**What is needed**
Copy every line in the records below that contains the word "CheckAuthor".

**Extracted entries**
Definition BASIC_FIELDS : list string :=
  ["timestamp_ms"; "in_reply_to_screen_name"; "in_reply_to_user_id_str";
   "favorite_count"; "quote_count"; "coordinates"; "favorited"; "id_str";
   "text"; "in_reply_to_user_id"; "place"; "geo"; "retweet_count";
   "reply_count"; "in_reply_to_status_id"; "retweeted"; "is_quote_status";
   "filter_level"; "lang"; "in_reply_to_status_id_str"; "created_at";
   "source"; "contributors"].

Definition USER_FIELDS : list string :=
  ["statuses_count"; "utc_offset"; "listed_count"; "translator_type";
   "followers_count"; "time_zone"; "name"; "protected"; "screen_name";
   "is_translator"; "contributors_enabled"; "url"; "id_str"; "location";
   "created_at"; "geo_enabled"; "description"; "lang"; "profile_image_url";
   "profile_background_image_url"; "favourites_count"; "verified";
   "friends_count"].

Definition ENTITY_FIELDS : list string :=
  ["urls"; "user_id_mentions"; "user_screenname_mentions"; "symbols";
   "hashtags"; "media"].

Definition user_field_out (field : string) : string :=
  String.append "user." field.

Definition USER_FIELDS_OUT : list string := map user_field_out USER_FIELDS.

Definition TWEET_REF_FIELDS : list string :=
  ["retweeted_status"; "quoted_status"].

Definition FIELDNAMES : list string :=
  BASIC_FIELDS ++ TWEET_REF_FIELDS ++ ENTITY_FIELDS ++ ["user.id_str"].

(** ** The keyword classifier *)

Module KeywordFilter.

(** The three bound methods a filter table can hold. *)
Inductive method : Type :=
| CheckAuthor
| CheckText
| CheckEntities.

Record t : Type := mk {
  keywords : option (list string);
  flag : string;
  do_filter : bool;
  filters : dict method
}.

Definition FILTERS : dict method :=
  [("author", CheckAuthor); ("text", CheckText); ("entities", CheckEntities)].

(** [__init__]: with a non-empty [filters] argument, the table keeps
    the entries of [FILTERS] whose name occurs in it. *)
Definition init (keywords : option (list string)) (flag : string)
    (do_filter : bool) (filters : option (list string)) : res t :=
  table <-
    match filters with
    | Some ((_ :: _) as names) =>
        for_each (keys FILTERS) []
          (fun table f =>
             if existsb (String.eqb f) names
             then m <- dict_getitem FILTERS f ;; Ok (dict_set f m table)
             else Ok table)
    | _ => Ok FILTERS
    end ;;
  Ok (mk keywords flag do_filter table).

(** Iterating [self.keywords]; [None] is not iterable. *)
Definition iter_keywords (self : t) : res (list string) :=
  match keywords self with
  | Some terms => Ok terms
  | None => Err TypeError
  end.

Definition check_author (self : t) (tweet : value) : res bool :=
  user <- py_index tweet "user" ;;
  author <- py_index user "screen_name" ;;
  terms <- iter_keywords self ;;
  Ok (existsb (fun term => str_eq_value (remove_spaces term) author) terms).

(** [[h['text'].lower() for h in hs]] *)
Definition hashtag_texts `{PyStr} (hs : value) : res (list value) :=
  items <- py_iter hs ;;
  comprehension
    (fun h => text <- py_index h "text" ;; s <- py_lower text ;; Ok (JStr s))
    items.

(** [[m['screen_name'] for m in ms]] *)
Definition mention_names (ms : value) : res (list value) :=
  items <- py_iter ms ;;
  comprehension (fun m => py_index m "screen_name") items.

(** Lines 111-115 and again 117-121: the hashtags and mentions of one
    container of the extended tweet are appended when they are truthy. *)
Definition extend_with `{PyStr} (container : value)
    (acc : list value * list value) : res (list value * list value) :=
  let '(hashtags, mentions) := acc in
  if py_truthy container then
    hashtags1 <- py_get container "hashtags" ;;
    mentions1 <- py_get container "user_mentions" ;;
    hashtags <-
      (if py_truthy hashtags1
       then more <- hashtag_texts hashtags1 ;; Ok (hashtags ++ more)
       else Ok hashtags) ;;
    mentions <-
      (if py_truthy mentions1
       then more <- mention_names mentions1 ;; Ok (mentions ++ more)
       else Ok mentions) ;;
    Ok (hashtags, mentions)
  else Ok acc.

Definition check_entities `{PyStr} (self : t) (tweet : value) : res bool :=
  entities <- py_get tweet "entities" ;;
  base <-
    (if py_truthy entities then
       hs <- py_get entities "hashtags" ;;
       hashtags <- hashtag_texts hs ;;
       ms <- py_get entities "user_mentions" ;;
       mentions <- mention_names ms ;;
       Ok (hashtags, mentions)
     else Ok ([], [])) ;;
  truncated <- py_index tweet "truncated" ;;
  '(hashtags, mentions) <-
    (if py_truthy truncated then
       extended <- py_index tweet "extended_tweet" ;;
       extended_entities1 <- py_get extended "entities" ;;
       acc <- extend_with extended_entities1 base ;;
       extended <- py_index tweet "extended_tweet" ;;
       extended_entities2 <- py_get extended "extended_entities" ;;
       extend_with extended_entities2 acc
     else Ok base) ;;
  let vals := hashtags ++ mentions in
  if forallb hashable vals then
    terms <- iter_keywords self ;;
    Ok (existsb (fun term => existsb (str_eq_value term) vals) terms)
  else Err TypeError.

**Problem solution**
| CheckAuthor
  [("author", CheckAuthor); ("text", CheckText); ("entities", CheckEntities)].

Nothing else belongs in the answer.